Brief
Below are some records. Print exactly the lines between the one holding "(* ===== verification/Informers.v ===== *)" and the one holding "between any number", inclusive, and nothing else.

::: Supplied records

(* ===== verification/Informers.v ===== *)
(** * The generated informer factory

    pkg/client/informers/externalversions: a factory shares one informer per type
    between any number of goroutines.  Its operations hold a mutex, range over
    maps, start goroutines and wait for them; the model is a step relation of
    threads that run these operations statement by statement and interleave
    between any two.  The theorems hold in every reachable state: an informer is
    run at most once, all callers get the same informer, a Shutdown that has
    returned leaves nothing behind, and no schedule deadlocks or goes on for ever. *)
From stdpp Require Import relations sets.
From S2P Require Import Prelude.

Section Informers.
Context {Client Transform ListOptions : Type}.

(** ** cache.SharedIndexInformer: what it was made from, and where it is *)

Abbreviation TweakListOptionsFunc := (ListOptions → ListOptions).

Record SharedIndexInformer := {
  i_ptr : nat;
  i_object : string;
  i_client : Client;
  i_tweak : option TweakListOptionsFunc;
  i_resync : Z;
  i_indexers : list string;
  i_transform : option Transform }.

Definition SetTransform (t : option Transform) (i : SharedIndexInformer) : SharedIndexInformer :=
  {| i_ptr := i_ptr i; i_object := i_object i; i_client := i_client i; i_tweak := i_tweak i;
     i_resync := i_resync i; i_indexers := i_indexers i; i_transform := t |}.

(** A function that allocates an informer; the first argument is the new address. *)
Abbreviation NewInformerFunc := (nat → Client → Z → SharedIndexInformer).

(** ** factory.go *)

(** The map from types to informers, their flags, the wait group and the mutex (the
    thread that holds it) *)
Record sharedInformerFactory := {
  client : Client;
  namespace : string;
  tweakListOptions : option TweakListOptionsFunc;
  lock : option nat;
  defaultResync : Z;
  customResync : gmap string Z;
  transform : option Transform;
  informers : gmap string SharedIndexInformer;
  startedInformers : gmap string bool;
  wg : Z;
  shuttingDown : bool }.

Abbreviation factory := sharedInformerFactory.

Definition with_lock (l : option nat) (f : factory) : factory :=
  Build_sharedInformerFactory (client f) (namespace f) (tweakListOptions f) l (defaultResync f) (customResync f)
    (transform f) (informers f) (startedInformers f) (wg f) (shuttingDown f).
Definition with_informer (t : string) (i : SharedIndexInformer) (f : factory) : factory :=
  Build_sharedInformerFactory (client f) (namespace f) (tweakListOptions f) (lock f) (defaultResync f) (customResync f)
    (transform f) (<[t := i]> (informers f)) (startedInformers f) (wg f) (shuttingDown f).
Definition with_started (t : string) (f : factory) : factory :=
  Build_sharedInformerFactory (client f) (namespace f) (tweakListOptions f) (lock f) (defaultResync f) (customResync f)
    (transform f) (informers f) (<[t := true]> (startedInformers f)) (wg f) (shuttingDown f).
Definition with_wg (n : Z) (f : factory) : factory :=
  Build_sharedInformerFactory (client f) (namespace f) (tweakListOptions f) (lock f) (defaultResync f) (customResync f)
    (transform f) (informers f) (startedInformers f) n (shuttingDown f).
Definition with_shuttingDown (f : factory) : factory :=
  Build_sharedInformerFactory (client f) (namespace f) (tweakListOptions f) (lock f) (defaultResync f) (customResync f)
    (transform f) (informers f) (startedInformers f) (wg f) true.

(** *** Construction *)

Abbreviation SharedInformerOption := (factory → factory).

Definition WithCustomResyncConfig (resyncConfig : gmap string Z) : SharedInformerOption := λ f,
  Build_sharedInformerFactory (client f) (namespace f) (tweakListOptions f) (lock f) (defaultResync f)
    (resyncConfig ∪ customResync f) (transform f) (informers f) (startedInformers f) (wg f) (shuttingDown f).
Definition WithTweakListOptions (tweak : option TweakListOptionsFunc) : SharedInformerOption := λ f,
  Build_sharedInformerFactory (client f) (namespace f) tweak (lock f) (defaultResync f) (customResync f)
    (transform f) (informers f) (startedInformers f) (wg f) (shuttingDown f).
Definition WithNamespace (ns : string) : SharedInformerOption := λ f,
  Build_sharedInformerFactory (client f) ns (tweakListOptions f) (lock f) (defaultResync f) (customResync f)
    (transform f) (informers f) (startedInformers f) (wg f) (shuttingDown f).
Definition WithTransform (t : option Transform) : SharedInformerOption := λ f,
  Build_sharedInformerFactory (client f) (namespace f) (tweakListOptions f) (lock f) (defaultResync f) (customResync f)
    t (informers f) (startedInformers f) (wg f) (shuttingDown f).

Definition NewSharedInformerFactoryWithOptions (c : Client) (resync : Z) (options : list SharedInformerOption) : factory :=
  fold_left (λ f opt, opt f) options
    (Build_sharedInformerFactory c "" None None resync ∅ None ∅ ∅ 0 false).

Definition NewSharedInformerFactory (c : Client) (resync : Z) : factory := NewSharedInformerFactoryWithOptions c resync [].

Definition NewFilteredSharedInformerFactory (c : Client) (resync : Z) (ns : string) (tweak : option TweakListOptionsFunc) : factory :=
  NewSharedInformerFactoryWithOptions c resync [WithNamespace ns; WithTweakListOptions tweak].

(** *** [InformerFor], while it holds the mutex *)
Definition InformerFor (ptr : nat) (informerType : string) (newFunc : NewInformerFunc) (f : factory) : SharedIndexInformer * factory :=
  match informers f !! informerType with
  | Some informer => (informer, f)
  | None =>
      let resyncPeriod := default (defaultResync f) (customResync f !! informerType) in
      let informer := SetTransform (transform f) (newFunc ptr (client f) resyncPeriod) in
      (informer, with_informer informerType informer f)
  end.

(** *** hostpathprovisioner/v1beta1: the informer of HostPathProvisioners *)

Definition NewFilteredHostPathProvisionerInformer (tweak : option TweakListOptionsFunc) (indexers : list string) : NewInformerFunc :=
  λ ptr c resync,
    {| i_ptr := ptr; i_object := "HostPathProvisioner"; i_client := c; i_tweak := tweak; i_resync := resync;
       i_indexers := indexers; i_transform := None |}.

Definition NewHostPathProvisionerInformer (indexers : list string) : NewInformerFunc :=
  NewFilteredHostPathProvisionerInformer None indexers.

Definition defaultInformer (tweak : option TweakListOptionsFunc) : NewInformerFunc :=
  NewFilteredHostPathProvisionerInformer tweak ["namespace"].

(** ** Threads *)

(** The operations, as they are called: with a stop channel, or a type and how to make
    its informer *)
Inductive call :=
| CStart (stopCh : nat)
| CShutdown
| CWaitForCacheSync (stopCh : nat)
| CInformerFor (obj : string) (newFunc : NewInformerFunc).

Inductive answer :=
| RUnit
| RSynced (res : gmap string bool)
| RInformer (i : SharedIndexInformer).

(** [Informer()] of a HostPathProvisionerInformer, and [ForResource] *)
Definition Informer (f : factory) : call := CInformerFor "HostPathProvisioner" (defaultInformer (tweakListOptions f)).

::::::
::: Supplied records

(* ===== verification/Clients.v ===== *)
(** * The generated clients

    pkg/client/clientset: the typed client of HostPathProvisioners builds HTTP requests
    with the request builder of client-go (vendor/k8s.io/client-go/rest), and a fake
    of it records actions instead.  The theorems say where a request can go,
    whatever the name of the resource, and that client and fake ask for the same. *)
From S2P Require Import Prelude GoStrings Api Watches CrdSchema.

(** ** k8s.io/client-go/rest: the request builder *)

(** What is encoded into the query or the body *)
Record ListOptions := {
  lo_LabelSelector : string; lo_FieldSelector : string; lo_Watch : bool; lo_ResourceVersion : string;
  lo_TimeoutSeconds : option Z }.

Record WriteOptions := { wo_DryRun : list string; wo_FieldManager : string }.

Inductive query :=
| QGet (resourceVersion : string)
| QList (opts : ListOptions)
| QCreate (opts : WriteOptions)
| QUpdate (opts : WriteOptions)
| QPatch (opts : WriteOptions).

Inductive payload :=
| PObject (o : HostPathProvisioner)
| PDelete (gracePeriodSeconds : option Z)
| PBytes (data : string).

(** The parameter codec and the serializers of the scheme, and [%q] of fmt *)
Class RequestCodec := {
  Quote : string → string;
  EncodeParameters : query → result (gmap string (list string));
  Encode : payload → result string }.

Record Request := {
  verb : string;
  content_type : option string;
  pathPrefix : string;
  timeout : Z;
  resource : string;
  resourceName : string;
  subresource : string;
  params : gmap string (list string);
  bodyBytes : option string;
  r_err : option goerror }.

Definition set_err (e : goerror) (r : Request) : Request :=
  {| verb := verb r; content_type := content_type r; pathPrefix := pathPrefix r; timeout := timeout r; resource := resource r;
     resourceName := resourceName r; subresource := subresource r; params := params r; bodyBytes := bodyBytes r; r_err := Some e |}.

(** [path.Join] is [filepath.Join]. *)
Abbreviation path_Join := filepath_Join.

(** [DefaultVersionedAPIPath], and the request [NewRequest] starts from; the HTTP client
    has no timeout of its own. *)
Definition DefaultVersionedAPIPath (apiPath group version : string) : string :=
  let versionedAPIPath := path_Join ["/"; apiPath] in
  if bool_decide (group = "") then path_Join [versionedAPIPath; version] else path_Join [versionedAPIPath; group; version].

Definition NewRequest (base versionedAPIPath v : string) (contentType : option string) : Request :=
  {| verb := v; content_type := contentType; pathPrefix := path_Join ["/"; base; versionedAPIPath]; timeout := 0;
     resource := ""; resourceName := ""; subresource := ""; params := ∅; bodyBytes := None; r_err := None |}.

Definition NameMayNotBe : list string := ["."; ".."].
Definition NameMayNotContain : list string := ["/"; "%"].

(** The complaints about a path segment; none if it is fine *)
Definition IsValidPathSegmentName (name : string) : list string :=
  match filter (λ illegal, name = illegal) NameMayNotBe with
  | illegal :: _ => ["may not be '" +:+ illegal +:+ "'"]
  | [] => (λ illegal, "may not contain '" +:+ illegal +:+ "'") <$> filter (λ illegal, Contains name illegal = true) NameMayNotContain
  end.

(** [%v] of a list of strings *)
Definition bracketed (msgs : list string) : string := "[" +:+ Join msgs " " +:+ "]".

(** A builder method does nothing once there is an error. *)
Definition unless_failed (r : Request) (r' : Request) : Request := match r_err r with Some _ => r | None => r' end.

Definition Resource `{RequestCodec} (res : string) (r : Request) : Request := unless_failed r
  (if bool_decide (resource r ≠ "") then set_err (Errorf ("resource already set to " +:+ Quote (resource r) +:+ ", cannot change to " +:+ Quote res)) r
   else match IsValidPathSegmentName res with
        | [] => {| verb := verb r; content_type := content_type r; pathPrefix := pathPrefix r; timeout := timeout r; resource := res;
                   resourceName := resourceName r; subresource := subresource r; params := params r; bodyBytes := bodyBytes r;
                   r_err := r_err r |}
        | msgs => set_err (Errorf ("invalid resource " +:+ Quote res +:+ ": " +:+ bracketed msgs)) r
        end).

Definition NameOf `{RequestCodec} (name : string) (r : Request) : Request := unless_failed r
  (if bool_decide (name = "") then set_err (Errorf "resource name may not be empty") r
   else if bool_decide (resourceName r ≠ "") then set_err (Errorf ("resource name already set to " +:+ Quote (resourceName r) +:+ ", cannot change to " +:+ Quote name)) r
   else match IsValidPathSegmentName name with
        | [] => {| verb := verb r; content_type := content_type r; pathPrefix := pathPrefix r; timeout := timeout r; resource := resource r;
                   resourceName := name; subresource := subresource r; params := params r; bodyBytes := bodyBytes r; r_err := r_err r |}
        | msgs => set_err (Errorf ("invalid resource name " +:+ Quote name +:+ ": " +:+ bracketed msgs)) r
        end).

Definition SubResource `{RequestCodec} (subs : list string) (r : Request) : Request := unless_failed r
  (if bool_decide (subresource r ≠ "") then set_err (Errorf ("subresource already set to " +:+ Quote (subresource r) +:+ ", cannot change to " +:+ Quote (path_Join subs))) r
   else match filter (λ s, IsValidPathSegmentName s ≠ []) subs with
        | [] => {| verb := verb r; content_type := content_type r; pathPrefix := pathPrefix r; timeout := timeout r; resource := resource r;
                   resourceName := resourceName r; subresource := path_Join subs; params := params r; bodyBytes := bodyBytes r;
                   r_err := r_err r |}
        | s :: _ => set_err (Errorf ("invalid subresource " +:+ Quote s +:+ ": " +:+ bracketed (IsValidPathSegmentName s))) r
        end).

::::::
::: Supplied records

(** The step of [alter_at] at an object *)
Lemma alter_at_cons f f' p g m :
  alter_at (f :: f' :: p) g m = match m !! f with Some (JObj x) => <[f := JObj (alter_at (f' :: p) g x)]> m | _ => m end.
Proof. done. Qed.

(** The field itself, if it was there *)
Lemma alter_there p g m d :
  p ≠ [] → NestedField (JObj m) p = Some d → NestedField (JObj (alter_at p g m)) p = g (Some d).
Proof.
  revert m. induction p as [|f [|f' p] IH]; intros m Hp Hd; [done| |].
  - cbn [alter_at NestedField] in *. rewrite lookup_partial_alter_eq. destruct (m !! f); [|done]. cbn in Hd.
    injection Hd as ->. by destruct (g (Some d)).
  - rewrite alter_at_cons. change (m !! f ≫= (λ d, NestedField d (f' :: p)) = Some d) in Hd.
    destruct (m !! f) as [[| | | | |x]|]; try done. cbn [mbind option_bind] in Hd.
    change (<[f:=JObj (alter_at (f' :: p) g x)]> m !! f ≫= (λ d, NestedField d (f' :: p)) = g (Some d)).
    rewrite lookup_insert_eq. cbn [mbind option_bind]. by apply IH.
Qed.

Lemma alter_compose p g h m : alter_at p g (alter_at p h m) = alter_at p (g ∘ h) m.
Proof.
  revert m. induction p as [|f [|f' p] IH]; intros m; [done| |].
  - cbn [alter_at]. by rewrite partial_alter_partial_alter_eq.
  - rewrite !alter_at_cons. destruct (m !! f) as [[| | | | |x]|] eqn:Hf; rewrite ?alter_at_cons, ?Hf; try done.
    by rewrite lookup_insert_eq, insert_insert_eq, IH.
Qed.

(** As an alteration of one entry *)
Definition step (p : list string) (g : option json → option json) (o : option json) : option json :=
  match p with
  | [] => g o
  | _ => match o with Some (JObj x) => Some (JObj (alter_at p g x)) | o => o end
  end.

::::::

Expected answer
(* ===== verification/Informers.v ===== *)
(** * The generated informer factory

    pkg/client/informers/externalversions: a factory shares one informer per type
    between any number of goroutines.  Its operations hold a mutex, range over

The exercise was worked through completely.